▶ Work instructions: Lines containing "answer" should be pulled from the material below.

▶ Material to process:
(** * MARILib pico-design and electro-fan nacelle: equilibrium solving layer

    Shallow embedding of
    - [network/pico_design/design_model.py] (class [Aircraft]: structural
      regression, Breguet mission relation, standard atmosphere, the
      mass-mission adaptation [design_aircraft], the operational mission
      [operation] and the payload-range lookup [max_capacity]);
    - [aircraft/airframe/power_and_system.py] (class
      [Semi_empiric_ef_nacelle]: [corrected_air_flow], [unitary_thrust],
      [unitary_sc]).

    Conventions.
    - Python and numpy floats are idealised as real numbers ([R]); rounding,
      overflow, infinities and NaN are outside the model.  Where numpy yields
      a non-finite value (logarithm or fractional power of a non-positive
      number, division by zero on numpy scalars) the model yields the value
      of the corresponding Stdlib function; no statement below relies on such
      a value.
    - Python exceptions are values of [exn]; a call either returns ([Ok]) or
      raises ([Raise]).  Methods that assign attributes of [self] are
      state-passing functions that hand back the object also when they raise,
      since an exception does not undo earlier assignments.
    - [scipy.optimize.fsolve] is an external root-finder.  It can only
      interact with the residual function by calling it, so it is modelled as
      a finite query tree ([strategy]). *)

From Stdlib Require Import Reals Lra Lia String List ZArith Bool.
From Equations Require Import Equations.
Import ListNotations.

Open Scope R_scope.

(* ====================================================================== *)
(** ** Python outcomes *)

Module Py.

Inductive exn : Type :=
| Exception (msg : string)
| IndexError
| KeyError (key : string)
| TypeError
| ZeroDivisionError.

Inductive outcome (A : Type) : Type :=
| Ok (a : A)
| Raise (e : exn).

Arguments Ok {A} a.
Arguments Raise {A} e.

Definition obind {A B : Type} (o : outcome A) (k : A -> outcome B) : outcome B :=
  match o with
  | Ok a => k a
  | Raise e => Raise e
  end.

(** [a[i]] on a Python list or numpy array, non-negative [i]. *)
Definition idx (a : list R) (i : nat) : outcome R :=
  match nth_error a i with
  | Some v => Ok v
  | None => Raise IndexError
  end.

(** [a[-1]]: the last element. *)
Definition idx_last (a : list R) : outcome R :=
  match a with
  | [] => Raise IndexError
  | _ => idx a (length a - 1)
  end.

Fixpoint replace_nth (a : list R) (i : nat) (v : R) : list R :=
  match a, i with
  | [], _ => []
  | _ :: t, O => v :: t
  | h :: t, S i' => h :: replace_nth t i' v
  end.

(** [a[i] = v] on a numpy array, non-negative [i]. *)
Definition upd (a : list R) (i : nat) (v : R) : outcome (list R) :=
  if Nat.ltb i (length a) then Ok (replace_nth a i v) else Raise IndexError.

(** Arithmetic on an attribute that may still hold [None]. *)
Definition need (v : option R) : outcome R :=
  match v with
  | Some x => Ok x
  | None => Raise TypeError
  end.

(** State and exception monad: a method of an object of type [S]. *)
Definition M (S A : Type) : Type := S -> outcome A * S.

Definition ret {S A : Type} (a : A) : M S A := fun s => (Ok a, s).

Definition bind {S A B : Type} (m : M S A) (k : A -> M S B) : M S B :=
  fun s => match m s with
           | (Ok a, s') => k a s'
           | (Raise e, s') => (Raise e, s')
           end.

Definition raise {S A : Type} (e : exn) : M S A := fun s => (Raise e, s).

Definition lift {S A : Type} (o : outcome A) : M S A := fun s => (o, s).

Definition gets {S A : Type} (f : S -> A) : M S A := fun s => (Ok (f s), s).

Definition modify {S : Type} (f : S -> S) : M S unit := fun s => (Ok tt, f s).

End Py.

Import Py.

Declare Scope py_scope.
Delimit Scope py_scope with py.
Notation "x <- c1 ;; c2" := (bind c1 (fun x => c2))
  (at level 61, c1 at next level, right associativity) : py_scope.
Notation "c1 ;;; c2" := (bind c1 (fun _ => c2))
  (at level 61, right associativity) : py_scope.
Notation "x <~ c1 ;; c2" := (obind c1 (fun x => c2))
  (at level 61, c1 at next level, right associativity) : py_scope.
Notation "' pat <~ c1 ;; c2" := (obind c1 (fun x => let 'pat := x in c2))
  (at level 61, pat pattern, c1 at next level, right associativity) : py_scope.
Notation "' pat <- c1 ;; c2" := (bind c1 (fun x => let 'pat := x in c2))
  (at level 61, pat pattern, c1 at next level, right associativity) : py_scope.

(* ====================================================================== *)
(** ** The external root-finder *)

Module Solver.

(** A run of [fsolve(func, x0, full_output=True)]: the solver asks for the
    residual at a point and continues from the answer, finitely often, and
    ends with the solution array [x] and the integer flag [ier]
    (element [2] of the returned tuple; [1] means converged). *)
Inductive strategy (X Y : Type) : Type :=
| Done (x : X) (ier : Z)
| Eval (x : X) (k : Y -> strategy X Y).

Arguments Done {X Y} x ier.
Arguments Eval {X Y} x k.

(** Running the solver against a method that may assign attributes and may
    raise; an exception of the callback propagates through [fsolve]. *)
Fixpoint run {S X Y : Type} (f : X -> M S Y) (p : strategy X Y) : M S (X * Z) :=
  match p with
  | Done x ier => ret (x, ier)
  | Eval x k => fun s =>
      match f x s with
      | (Ok y, s') => run f (k y) s'
      | (Raise e, s') => (Raise e, s')
      end
  end.

(** Running the solver against a closure without assignments. *)
Fixpoint answer {X Y : Type} (f : X -> outcome Y) (p : strategy X Y) : outcome (X * Z) :=
  match p with
  | Done x ier => Ok (x, ier)
  | Eval x k =>
      match f x with
      | Ok y => answer f (k y)
      | Raise e => Raise e
      end
  end.

(** The points at which a run evaluates the closure, in order. *)
Fixpoint queries {X Y : Type} (f : X -> outcome Y) (p : strategy X Y) : list X :=
  match p with
  | Done _ _ => []
  | Eval x k =>
      match f x with
      | Ok y => x :: queries f (k y)
      | Raise _ => [x]
      end
  end.

End Solver.

Import Solver.

(* ====================================================================== *)
(** ** design_model.py *)

Module Pico.

(** *** Standard atmosphere (method [Aircraft.atmosphere]; it does not use
    [self]) *)

Definition g_const : R := 9.80665.
Definition r_const : R := 287.053.
Definition gam_const : R := 1.4.

Definition Z_tab : list R := [0; 11000; 20000; 32000; 47000; 50000].
Definition dtodz_tab : list R := [-0.0065; 0; 0.0010; 0.0028; 0].
Definition P_init : list R := [101325; 0; 0; 0; 0; 0].
Definition T_init : list R := [288.15; 0; 0; 0; 0; 0].

(** Body of the [while] loop for the current [j]: fills [T[j+1]], [P[j+1]]. *)
Definition atmosphere_body (j : nat) (T P : list R) : outcome (list R * list R) :=
  (Tj <~ idx T j ;;
   dj <~ idx dtodz_tab j ;;
   Zj1 <~ idx Z_tab (j+1) ;;
   Zj <~ idx Z_tab j ;;
   T' <~ upd T (j+1) (Tj + dj * (Zj1 - Zj)) ;;
   if Rlt_dec 0 (Rabs dj) then
     Pj <~ idx P j ;;
     P' <~ upd P (j+1) (Pj * Rpower (1 + (dj / Tj) * (Zj1 - Zj)) (- g_const / (r_const * dj))) ;;
     Ok (T', P')
   else
     Pj <~ idx P j ;;
     P' <~ upd P (j+1) (Pj * exp (- (g_const / r_const) * ((Zj1 - Zj) / Tj))) ;;
     Ok (T', P'))%py.

Definition inspect {A : Type} (a : A) : {b : A | a = b} := exist _ a eq_refl.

▶ Result of this task:
    residual at a point and continues from the answer, finitely often, and
Fixpoint answer {X Y : Type} (f : X -> outcome Y) (p : strategy X Y) : outcome (X * Z) :=
      | Ok y => answer f (k y)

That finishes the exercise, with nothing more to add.